══ SOURCE MATERIAL ══

(** A dirty document, and collaborators that do nothing. *)
Definition dirty_doc : editorConfig := set_dirty (initEditor 24 80) 1.
Definition no_save (E : editorConfig) : result editorConfig := Ok E.
Definition no_find (E : editorConfig) : result editorConfig := Ok E.

(* ================================================================= *)
(** ** Vocabulary: block comments *)

(** The descriptor has both block-comment tokens. *)
Definition has_block_comments (syn : editorSyntax) : Prop :=
  mcs_len syn <> 0 /\ mce_len syn <> 0.

(** The first offset from [p] on, among [n], at which the display text
    of the row holds the closing token. *)
Fixpoint close_from (n : nat) (syn : editorSyntax) (r : erow) (p : Z) : option Z :=
  match n with
  | O => None
  | S n' =>
      if matches_at r p (mce syn) (mce_len syn) then Some p
      else close_from n' syn r (p + 1)
  end.

Definition first_close (syn : editorSyntax) (r : erow) : option Z :=
  close_from (Z.to_nat (rsize r)) syn r 0.

(** The end of the part of a row that lies in a comment opened above
    it: the end of the first closing token, or the end of the row. *)
Definition comment_end (syn : editorSyntax) (r : erow) : Z :=
  match first_close syn r with
  | Some p => p + mce_len syn
  | None => rsize r
  end.

(** The row is classified BlockComment up to the next closing token. *)
Definition in_comment_prefix (syn : editorSyntax) (r : erow) : Prop :=
  forall j, 0 <= j < comment_end syn r -> hl_at (hl r) j = HL_MLCOMMENT.

(** The row holds the outcome of a scan started in state [seed]. *)
Definition highlighted (syn : editorSyntax) (seed : bool) (r : erow) : Prop :=
  exists s, row_scan syn r seed = Ok s /\
            hl r = sc_hl s /\ hl_open_comment r = sc_in_comment s.

(** From row [m] on, every row that ends inside an open comment is
    followed by a row highlighted accordingly. *)
Definition open_rows_up_to_date (syn : editorSyntax) (rows : list erow) (m : nat)
  : Prop :=
  forall j p r, (m <= j)%nat ->
    nth_error rows j = Some p -> nth_error rows (S j) = Some r ->
    hl_open_comment p = true -> highlighted syn true r.

(** The filetype entry for C. *)
Definition c_entry : editorSyntax :=
  hd (mkSyntax "c" [] [] None None None 0) HLDB.

(** A C file of four lines, the third with a closing token, and the
    cursor behind the slash of the first line. *)
Definition comment_doc : editorConfig :=
  match run [ OpOpen (cs "a.c")
                [cs "/" ++ [LF]; cs "a" ++ [LF]; cs "b */ c" ++ [LF]; cs "d" ++ [LF]];
              OpMoveCursor ARROW_RIGHT ] (initEditor 24 80, find_init) with
  | Ok (E, _) => E
  | Fault _ => initEditor 24 80
  end.

(** A row of a C file that closes a comment opened above it. *)
Definition closing_row : erow :=
  mkRow 1 6 6 (cs "b */ c") (cs "b */ c")
    [HL_MLCOMMENT; HL_MLCOMMENT; HL_MLCOMMENT; HL_MLCOMMENT; HL_NORMAL; HL_NORMAL]
    false.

═══

## EXERCISE OBJECTIVE
From the "followed by a" line to the close of the listing, restate each line word for word.

## ANSWER AREA
    followed by a row highlighted accordingly. *)
Definition open_rows_up_to_date (syn : editorSyntax) (rows : list erow) (m : nat)
  : Prop :=
  forall j p r, (m <= j)%nat ->
    nth_error rows j = Some p -> nth_error rows (S j) = Some r ->
    hl_open_comment p = true -> highlighted syn true r.

(** The filetype entry for C. *)
Definition c_entry : editorSyntax :=
  hd (mkSyntax "c" [] [] None None None 0) HLDB.

(** A C file of four lines, the third with a closing token, and the
    cursor behind the slash of the first line. *)
Definition comment_doc : editorConfig :=
  match run [ OpOpen (cs "a.c")
                [cs "/" ++ [LF]; cs "a" ++ [LF]; cs "b */ c" ++ [LF]; cs "d" ++ [LF]];
              OpMoveCursor ARROW_RIGHT ] (initEditor 24 80, find_init) with
  | Ok (E, _) => E
  | Fault _ => initEditor 24 80
  end.

(** A row of a C file that closes a comment opened above it. *)
Definition closing_row : erow :=
  mkRow 1 6 6 (cs "b */ c") (cs "b */ c")
    [HL_MLCOMMENT; HL_MLCOMMENT; HL_MLCOMMENT; HL_MLCOMMENT; HL_NORMAL; HL_NORMAL]
    false.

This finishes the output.